Vitrectomy is a surgical procedure used in the treatment of advanced stages of proliferative diabetic retinopathy (PDR), particularly when there are complications that threaten vision. Here’s an overview of vitrectomy, its indications, and its effectiveness:

  1. Vitrectomy Procedure: During a vitrectomy, the vitreous gel that fills the center of the eye is removed to address complications associated with PDR. The surgery is typically performed by an ophthalmologist and involves the use of small instruments to remove the vitreous gel.
  2. Indications for Vitrectomy in PDR:
    • Vitreous Hemorrhage: If there is significant bleeding into the vitreous, causing impaired vision.
    • Tractional Retinal Detachment: When scar tissue forms on the retina, pulling it away from its normal position and causing retinal detachment.

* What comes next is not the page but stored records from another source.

(** ** Colours of the income categories *)

Lemma dict_get_In (k v : string) (d : list (string * string)) :
  dict_get k d = Some v -> In (k, v) d.
Proof.
  induction d as [|[k' v'] d IH]; simpl; [discriminate|].
  destruct (String.eqb_spec k' k) as [->|Hne].
  - intros H. inversion H. auto.
  - auto.
Qed.

Lemma values_NoDup_key (d : list (string * string)) (k k' v : string) :
  NoDup (map snd d) -> In (k, v) d -> In (k', v) d -> k = k'.
Proof.
  induction d as [|[k0 v0] d IH]; simpl; [tauto|].
  intros Hnd Hin Hin'. inversion Hnd as [|? ? Hfresh Hnd']; subst.
  assert (Hv : forall x, In (x, v0) d -> False).
  { intros x Hx. apply Hfresh. apply in_map_iff. exists (x, v0). auto. }
  destruct Hin as [Hin|Hin], Hin' as [Hin'|Hin'].
  - congruence.
  - inversion Hin; subst. exfalso. eauto.
  - inversion Hin'; subst. exfalso. eauto.
  - auto.
Qed.

(** X14. Building the colour map needs four palette entries: with fewer
    the lookup [palette[i]] fails, with four or more the map is built, and
    then the label of every row plotted on the Income Distribution chart
    has a colour of the palette in it; when the palette has no colour
    twice, two labels with the same colour are the same label. *)
Theorem colordict_covers_plotted_labels
    (palette : list string) (st : Store) (sel : option (list string)) :
  (colordict palette = None <-> (length palette < 4)%nat)
  /\ forall d,
       colordict palette = Some d ->
       Forall
         (fun r => exists colour,
                     dict_get (Income.net_recurrent_income r) d = Some colour
                     /\ In colour palette)
         (fst (income_distribution_plot_df sel st))
       /\ (NoDup palette ->
           forall f f' colour,
             dict_get f d = Some colour -> dict_get f' d = Some colour ->
             f = f').
Proof.
  destruct palette as [|c0 [|c1 [|c2 [|c3 rest]]]];
    try (split; [split; [simpl; lia | reflexivity] | discriminate]).
  split.
  - split; [discriminate | simpl; lia].
  - intros d Hd. unfold colordict in Hd. simpl in Hd. inversion Hd; subst d.
    clear Hd. split.
    + rewrite update_income_distribution_data. unfold income_plot_df, select.
      apply Forall_forall. intros r Hin. apply filter_In in Hin.
      destruct Hin as [_ Hmask]. apply andb_true_iff in Hmask.
      destruct Hmask as [Hlabel _]. apply isin_In in Hlabel.
      simpl in Hlabel.
      destruct Hlabel as [<-|[<-|[<-|[<-|[]]]]]; simpl; eexists; split;
        try reflexivity; simpl; auto.
    + intros Hnd f f' colour Hf Hf'.
      apply dict_get_In in Hf. apply dict_get_In in Hf'.
      eapply values_NoDup_key; [|exact Hf|exact Hf'].
      simpl. apply (NoDup_app_remove_r [c0; c1; c2; c3] rest). exact Hnd.
Qed.

Lemma colordict_covers_plotted_labels_witness :
  colordict ["#636EFA"; "#EF553B"; "#00CC96"] = None
  /\ colordict ["#636EFA"; "#EF553B"; "#00CC96"; "#AB63FA"; "#FFA15A"] <> None.
Proof.
  split.
  - apply (colordict_covers_plotted_labels
             ["#636EFA"; "#EF553B"; "#00CC96"] (mkStore [] [] []) None).
    simpl. lia.
  - intros H.
    apply (colordict_covers_plotted_labels
             ["#636EFA"; "#EF553B"; "#00CC96"; "#AB63FA"; "#FFA15A"]
             (mkStore [] [] []) None) in H.
    simpl in H. lia.
Defined.

(** ** The per-domain view and the averaged view *)

Lemma float64_mean_single (v : Q) :
  (round_f64 v == v)%Q -> (float64_mean [v] == v)%Q.
Proof.
  intros Hv. unfold float64_mean. simpl fold_left. simpl length.
  unfold kahan_step, f64_div, f64_add, f64_sub, f64_of_count. simpl fst.
  assert (H1 : round_f64 (v - 0) = round_f64 v).
  { apply round_f64_comp. ring. }
  rewrite H1.
  assert (H2 : round_f64 (0 + round_f64 v) = round_f64 v).
  { apply round_f64_comp. rewrite Hv. ring. }
  rewrite H2.
  change (round_f64 (inject_Z (Z.of_nat 1))) with 1%Q.
  assert (H3 : round_f64 (round_f64 v / 1) = round_f64 v).
  { apply round_f64_comp. rewrite Hv. field. }
  rewrite H3. exact Hv.
Qed.

(** X15. Every point of a per-domain view has its point in the averaged
    view: for one selection, each row plotted for a domain other than
    "All" has a row with its school, year and level in the frame plotted
    for "All", and when that row is the only source row of its school,
    year and level the averaged value equals its avg. *)
Theorem domain_rows_have_averaged_row
    (st : Store) (sel : option (list string)) (d : option string) :
  exists averaged,
    results_data (fst (update_naplan_results_per_year sel (Some "All") st))
    = Averaged averaged
    /\ match results_data (fst (update_naplan_results_per_year sel d st)) with
       | Averaged rows => rows = averaged
       | Unaggregated rows =>
           Forall
             (fun r =>
                exists a,
                  In (level_key_of r, a) averaged
                  /\ (select (fun r' => key_eqb level_compare
                                          (level_key_of r') (level_key_of r))
                         (naplan_results_df st) = [r]
                      -> (a == Naplan.avg r)%Q))
             rows
       end.
Proof.
  rewrite !update_naplan_results_per_year_data.
  unfold naplan_plot_df at 1. cbn [domain_is_all]. rewrite String.eqb_refl.
  eexists. split; [reflexivity|].
  unfold naplan_plot_df. destruct (domain_is_all d); [reflexivity|].
  apply Forall_forall. intros r Hin. unfold select in Hin.
  apply filter_In in Hin. destruct Hin as [Hin Hmask].
  apply andb_true_iff in Hmask. destruct Hmask as [Hsel _].
  set (df := select _ (naplan_results_df st)).
  assert (Hk : In (level_key_of r)
                 (map fst (groupby_mean level_compare level_key_of Naplan.avg df))).
  { apply (groupby_mean_keys _ level_compare_strict). apply in_map.
    unfold df, select. apply filter_In. auto. }
  apply in_map_iff in Hk. destruct Hk as [[k a] [Hk Hrow]]. simpl in Hk.
  subst k. exists a. split; [exact Hrow|].
  intros Honly.
  apply (groupby_mean_value _ level_compare_strict) in Hrow. rewrite Hrow.
  unfold group_values, df.
  change (filter ?f (select ?g ?l)) with (select f (select g l)).
  rewrite select_select.
  assert (Heq : select
                  (fun r0 => isin (or_empty sel) (Naplan.school_name r0)
                             && key_eqb level_compare (level_key_of r0)
                                  (level_key_of r))
                  (naplan_results_df st) = [r]).
  { rewrite <- Honly. unfold select. apply filter_ext. intros r0.
    destruct (key_eqb level_compare (level_key_of r0) (level_key_of r)) eqn:E.
    - apply (key_eqb_true _ level_compare_strict) in E.
      unfold level_key_of in E. inversion E as [[Hs Hy Hl]].
      rewrite Hs, Hsel. reflexivity.
    - apply andb_false_r. }
  rewrite Heq. apply float64_mean_single.
  unfold Naplan.avg. apply round_f64_idempotent.
Qed.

    • Persistent Macular Edema: If there is persistent swelling in the central part of the retina (macula) that does not respond to other treatments.
  3. Effectiveness: The effectiveness of vitrectomy in improving visual acuity depends on the specific complications being addressed and the timing of the surgery. Vitrectomy can be highly effective in restoring or preserving vision in cases of vitreous hemorrhage or tractional retinal detachment caused by PDR. However, it may not reverse damage that has already occurred, and its success is influenced by factors such as the severity of the condition and the overall health of the eye.

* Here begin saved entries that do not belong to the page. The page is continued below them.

Lemma empty_stream_adds_no_remote_entry_hello :
  let o := steady {| chunks := []; ending := ends |} in
  let w := typed "hello" in
  let w' := snd (sendMessage o w) in
  messages w'
  = messages w ++ [{| id := clock o (clock_reads w);
                      content := trim (newMessageContent w);
                      sender := user;
                      status := Some sent |}]
  /\ isLoading w' = false
  /\ fst (sendMessage o w) = Returned tt.
Proof.
  apply (empty_stream_adds_no_remote_entry
           (steady {| chunks := []; ending := ends |}) (typed "hello"));
    reflexivity.
Defined.

(** C7. A call made while the busy flag is true returns normally and
    changes nothing: transcript, flag and buffer are as before, and so is
    the rest of the world (no call is issued, nothing is logged). *)
Theorem reentrant_call_is_a_no_op (o : Oracle) (w : World) :
  isLoading w = true -> sendMessage o w = (Returned tt, w).
Proof.
  intros Hl. apply sendMessage_rejected. unfold accepted. rewrite Hl.
  apply andb_false_r.
Qed.

Lemma reentrant_call_is_a_no_op_hi :
  let o := steady {| chunks := [chunk "a"]; ending := ends |} in
  sendMessage o (in_flight "hi") = (Returned tt, in_flight "hi").
Proof.
  apply (reentrant_call_is_a_no_op
           (steady {| chunks := [chunk "a"]; ending := ends |}) (in_flight "hi")).
  reflexivity.
Defined.

(** C8. A call on an idle component whose field is empty once trimmed (by
    [trim_nil_iff]: empty, or white space only) returns normally and changes
    nothing: the transcript is untouched and the busy flag is never set. *)
Theorem blank_input_is_a_no_op (o : Oracle) (w : World) :
  isLoading w = false ->
  trim (newMessageContent w) = [] ->
  sendMessage o w = (Returned tt, w).
Proof.
  intros _ Ht. apply sendMessage_rejected. unfold accepted. rewrite Ht.
  reflexivity.
Qed.

Lemma blank_input_is_a_no_op_spaces :
  let o := steady {| chunks := [chunk "a"]; ending := ends |} in
  sendMessage o (typed "   ") = (Returned tt, typed "   ").
Proof.
  apply (blank_input_is_a_no_op
           (steady {| chunks := [chunk "a"]; ending := ends |}) (typed "   "));
    reflexivity.
Defined.

(** C9. Starting from an idle component, any number of calls with an empty
    field leaves the transcript, hence its length, as it was. *)
Theorem empty_sends_keep_the_transcript (o : Oracle) (w : World) (n : nat) :
  isLoading w = false ->
  let w' := Nat.iter n (fun x => snd (send o [] x)) w in
  messages w' = messages w
  /\ length (messages w') = length (messages w).
Proof.
  intros Hl w'. subst w'.
  assert (Hstep : forall x, snd (send o [] x) = set_newMessageContent [] x).
  { intros x. unfold send, bind. cbn [modify].
    rewrite sendMessage_rejected by reflexivity. reflexivity. }
  assert (H : messages (Nat.iter n (fun x => snd (send o [] x)) w) = messages w).
  { induction n as [|n IH]; [reflexivity|].
    rewrite Nat.iter_succ, Hstep. exact IH. }
  rewrite H. split; reflexivity.
Qed.

Lemma empty_sends_keep_the_transcript_thrice :
  let o := steady {| chunks := [chunk "a"]; ending := ends |} in
  let w := snd (send o (js "hello") mounted) in
  let w' := Nat.iter 3 (fun x => snd (send o [] x)) w in
  messages w' = messages w
  /\ length (messages w') = length (messages w).
Proof.
  apply (empty_sends_keep_the_transcript
           (steady {| chunks := [chunk "a"]; ending := ends |})
           (snd (send (steady {| chunks := [chunk "a"]; ending := ends |})
                      (js "hello") mounted)) 3).
  reflexivity.
Defined.

(** C10. On an accepted call the user's entry holds the trimmed text of the
    field, not the raw text, and the payload of the one outbound call is
    that same trimmed text. *)
Theorem trimmed_text_is_stored_and_sent (o : Oracle) (w : World) :
  accepted w = true ->
  let w' := snd (sendMessage o w) in
  (exists u, messages w' !! length (messages w) = Some u
             /\ sender u = user
             /\ content u = trim (newMessageContent w))
  /\ (rpcs (during w w')).*1 = [trim (newMessageContent w)].
Proof.
  intros Hacc w'. subst w'. rewrite sendMessage_accepted by assumption.
  cbn [snd]. split.
  - destruct (settled_messages o w) as [remote [Hm _]].
    exists (user_entry o w). rewrite Hm, list_lookup_middle by reflexivity.
    auto.
  - rewrite settled_rpcs. reflexivity.
Qed.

  4. Postoperative Care: After vitrectomy, patients typically require postoperative care and follow-up appointments to monitor the healing process and address any potential complications. Visual recovery may take some time, and the improvement in visual acuity can vary among individuals.

It’s important to note that while vitrectomy can be successful in addressing complications of PDR, preventing the progression of diabetic retinopathy through regular monitoring and early intervention is crucial. The decision to undergo vitrectomy is typically based on a thorough evaluation by an ophthalmologist, taking into consideration the specific characteristics of the individual case.

As with any surgical procedure, there are risks associated with vitrectomy, and potential benefits should be weighed against these risks. Patients should discuss their specific situation and treatment options with their eye care professional.